* **THE PROBLEM**:
In the listing that follows, the range to quote begins at the line that has "Definition set_str (s" and ends after the line that has "(** The six fragment methods of the class. *)"; quote it verbatim and add nothing.

* **INPUT MATERIAL**:

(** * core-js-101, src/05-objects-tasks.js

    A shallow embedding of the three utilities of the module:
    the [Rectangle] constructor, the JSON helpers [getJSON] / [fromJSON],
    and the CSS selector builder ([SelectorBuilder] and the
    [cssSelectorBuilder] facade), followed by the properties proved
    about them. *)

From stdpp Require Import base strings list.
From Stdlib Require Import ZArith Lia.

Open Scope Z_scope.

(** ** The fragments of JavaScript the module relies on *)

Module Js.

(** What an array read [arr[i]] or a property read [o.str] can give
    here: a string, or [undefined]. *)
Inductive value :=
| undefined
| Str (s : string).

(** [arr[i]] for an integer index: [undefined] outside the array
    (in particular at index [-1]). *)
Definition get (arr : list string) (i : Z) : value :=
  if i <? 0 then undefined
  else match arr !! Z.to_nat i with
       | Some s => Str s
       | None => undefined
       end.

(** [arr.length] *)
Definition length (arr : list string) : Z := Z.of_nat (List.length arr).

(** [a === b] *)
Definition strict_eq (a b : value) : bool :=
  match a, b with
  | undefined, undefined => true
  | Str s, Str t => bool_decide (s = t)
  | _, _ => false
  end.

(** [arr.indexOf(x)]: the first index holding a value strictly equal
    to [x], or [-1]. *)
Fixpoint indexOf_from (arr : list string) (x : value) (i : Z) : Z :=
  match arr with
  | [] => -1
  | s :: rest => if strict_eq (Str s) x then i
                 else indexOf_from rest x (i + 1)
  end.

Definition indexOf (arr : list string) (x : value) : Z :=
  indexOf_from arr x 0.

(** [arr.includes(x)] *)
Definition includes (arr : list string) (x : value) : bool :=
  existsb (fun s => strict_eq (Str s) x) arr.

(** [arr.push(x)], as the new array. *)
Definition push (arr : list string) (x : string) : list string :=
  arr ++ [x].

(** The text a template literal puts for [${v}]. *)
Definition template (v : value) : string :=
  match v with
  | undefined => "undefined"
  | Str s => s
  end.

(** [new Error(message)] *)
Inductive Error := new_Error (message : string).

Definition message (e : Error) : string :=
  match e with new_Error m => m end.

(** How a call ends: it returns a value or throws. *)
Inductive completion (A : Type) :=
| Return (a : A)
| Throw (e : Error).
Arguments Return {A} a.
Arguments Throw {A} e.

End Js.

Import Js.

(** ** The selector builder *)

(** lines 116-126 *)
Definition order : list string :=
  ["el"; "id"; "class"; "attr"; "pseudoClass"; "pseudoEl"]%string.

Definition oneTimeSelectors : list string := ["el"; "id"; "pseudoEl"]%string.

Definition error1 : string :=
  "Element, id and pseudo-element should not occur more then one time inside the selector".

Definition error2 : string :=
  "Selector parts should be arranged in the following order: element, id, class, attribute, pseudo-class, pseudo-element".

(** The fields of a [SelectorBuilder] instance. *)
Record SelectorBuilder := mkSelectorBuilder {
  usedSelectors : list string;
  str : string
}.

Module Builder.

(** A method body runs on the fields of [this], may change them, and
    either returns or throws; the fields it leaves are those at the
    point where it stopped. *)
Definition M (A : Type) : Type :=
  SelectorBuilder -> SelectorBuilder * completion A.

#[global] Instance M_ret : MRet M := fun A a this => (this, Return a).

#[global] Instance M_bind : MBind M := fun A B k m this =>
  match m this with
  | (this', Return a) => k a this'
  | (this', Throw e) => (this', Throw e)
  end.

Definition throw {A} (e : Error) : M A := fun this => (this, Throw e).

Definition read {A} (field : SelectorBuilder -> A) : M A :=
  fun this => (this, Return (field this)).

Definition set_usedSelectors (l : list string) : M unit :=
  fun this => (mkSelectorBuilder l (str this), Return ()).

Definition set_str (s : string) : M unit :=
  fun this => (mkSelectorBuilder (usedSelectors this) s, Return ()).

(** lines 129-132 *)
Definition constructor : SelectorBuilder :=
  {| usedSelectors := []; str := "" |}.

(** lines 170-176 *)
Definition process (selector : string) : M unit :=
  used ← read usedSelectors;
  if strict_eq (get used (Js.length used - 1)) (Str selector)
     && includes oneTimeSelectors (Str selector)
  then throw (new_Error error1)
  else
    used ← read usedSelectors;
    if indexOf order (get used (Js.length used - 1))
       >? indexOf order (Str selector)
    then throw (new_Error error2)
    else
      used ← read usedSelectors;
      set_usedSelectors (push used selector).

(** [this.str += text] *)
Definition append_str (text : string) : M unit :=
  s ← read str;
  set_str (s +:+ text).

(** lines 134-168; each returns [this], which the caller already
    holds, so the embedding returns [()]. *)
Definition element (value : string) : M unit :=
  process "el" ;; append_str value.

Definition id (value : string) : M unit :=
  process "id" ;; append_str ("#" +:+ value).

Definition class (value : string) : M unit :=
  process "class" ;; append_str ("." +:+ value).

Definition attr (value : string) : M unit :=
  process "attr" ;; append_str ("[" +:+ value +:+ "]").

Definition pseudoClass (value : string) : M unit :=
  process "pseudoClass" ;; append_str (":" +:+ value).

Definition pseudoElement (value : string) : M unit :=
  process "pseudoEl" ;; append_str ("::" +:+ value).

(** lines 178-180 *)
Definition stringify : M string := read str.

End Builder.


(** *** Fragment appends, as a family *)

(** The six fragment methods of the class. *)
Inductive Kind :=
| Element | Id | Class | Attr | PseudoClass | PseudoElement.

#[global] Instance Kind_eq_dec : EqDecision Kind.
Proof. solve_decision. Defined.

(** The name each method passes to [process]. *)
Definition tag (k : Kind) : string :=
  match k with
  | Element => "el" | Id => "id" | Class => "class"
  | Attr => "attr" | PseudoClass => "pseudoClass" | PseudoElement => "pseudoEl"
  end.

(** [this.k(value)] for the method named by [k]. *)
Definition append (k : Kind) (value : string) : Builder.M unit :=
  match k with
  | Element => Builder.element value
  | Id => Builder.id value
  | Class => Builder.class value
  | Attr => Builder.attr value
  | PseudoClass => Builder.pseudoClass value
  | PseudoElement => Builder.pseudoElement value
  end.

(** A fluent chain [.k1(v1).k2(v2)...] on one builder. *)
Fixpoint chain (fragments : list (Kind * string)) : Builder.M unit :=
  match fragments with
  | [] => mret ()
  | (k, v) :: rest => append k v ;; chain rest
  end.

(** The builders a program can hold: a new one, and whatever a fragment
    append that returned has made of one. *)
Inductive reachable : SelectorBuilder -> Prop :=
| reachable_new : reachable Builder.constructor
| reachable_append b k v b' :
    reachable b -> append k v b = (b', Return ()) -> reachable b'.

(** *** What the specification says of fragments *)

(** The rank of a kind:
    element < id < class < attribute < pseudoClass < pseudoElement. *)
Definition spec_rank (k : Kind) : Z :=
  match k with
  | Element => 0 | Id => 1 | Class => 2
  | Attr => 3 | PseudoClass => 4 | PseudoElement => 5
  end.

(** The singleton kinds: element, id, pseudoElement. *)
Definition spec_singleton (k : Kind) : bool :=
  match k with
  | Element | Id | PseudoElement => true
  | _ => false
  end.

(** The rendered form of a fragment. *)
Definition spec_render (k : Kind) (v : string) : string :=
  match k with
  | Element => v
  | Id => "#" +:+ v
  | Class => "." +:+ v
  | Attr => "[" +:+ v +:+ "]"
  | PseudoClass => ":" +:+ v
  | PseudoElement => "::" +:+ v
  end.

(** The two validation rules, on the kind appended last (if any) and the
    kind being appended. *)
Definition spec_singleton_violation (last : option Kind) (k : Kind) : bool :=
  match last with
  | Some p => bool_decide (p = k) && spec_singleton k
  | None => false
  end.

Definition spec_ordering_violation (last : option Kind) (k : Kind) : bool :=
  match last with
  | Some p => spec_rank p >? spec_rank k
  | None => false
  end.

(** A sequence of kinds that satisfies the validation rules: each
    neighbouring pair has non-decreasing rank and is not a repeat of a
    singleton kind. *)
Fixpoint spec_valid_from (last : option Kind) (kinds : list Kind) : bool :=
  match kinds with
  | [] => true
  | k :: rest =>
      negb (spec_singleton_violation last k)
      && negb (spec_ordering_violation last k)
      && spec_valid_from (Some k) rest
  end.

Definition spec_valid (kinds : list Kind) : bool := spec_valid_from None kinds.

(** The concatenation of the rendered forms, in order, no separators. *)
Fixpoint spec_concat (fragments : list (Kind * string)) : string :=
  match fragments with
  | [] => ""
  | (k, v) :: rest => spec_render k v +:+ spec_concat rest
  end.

* **ANSWER**:
Definition set_str (s : string) : M unit :=
  fun this => (mkSelectorBuilder (usedSelectors this) s, Return ()).

(** lines 129-132 *)
Definition constructor : SelectorBuilder :=
  {| usedSelectors := []; str := "" |}.

(** lines 170-176 *)
Definition process (selector : string) : M unit :=
  used ← read usedSelectors;
  if strict_eq (get used (Js.length used - 1)) (Str selector)
     && includes oneTimeSelectors (Str selector)
  then throw (new_Error error1)
  else
    used ← read usedSelectors;
    if indexOf order (get used (Js.length used - 1))
       >? indexOf order (Str selector)
    then throw (new_Error error2)
    else
      used ← read usedSelectors;
      set_usedSelectors (push used selector).

(** [this.str += text] *)
Definition append_str (text : string) : M unit :=
  s ← read str;
  set_str (s +:+ text).

(** lines 134-168; each returns [this], which the caller already
    holds, so the embedding returns [()]. *)
Definition element (value : string) : M unit :=
  process "el" ;; append_str value.

Definition id (value : string) : M unit :=
  process "id" ;; append_str ("#" +:+ value).

Definition class (value : string) : M unit :=
  process "class" ;; append_str ("." +:+ value).

Definition attr (value : string) : M unit :=
  process "attr" ;; append_str ("[" +:+ value +:+ "]").

Definition pseudoClass (value : string) : M unit :=
  process "pseudoClass" ;; append_str (":" +:+ value).

Definition pseudoElement (value : string) : M unit :=
  process "pseudoEl" ;; append_str ("::" +:+ value).

(** lines 178-180 *)
Definition stringify : M string := read str.

End Builder.


(** *** Fragment appends, as a family *)

(** The six fragment methods of the class. *)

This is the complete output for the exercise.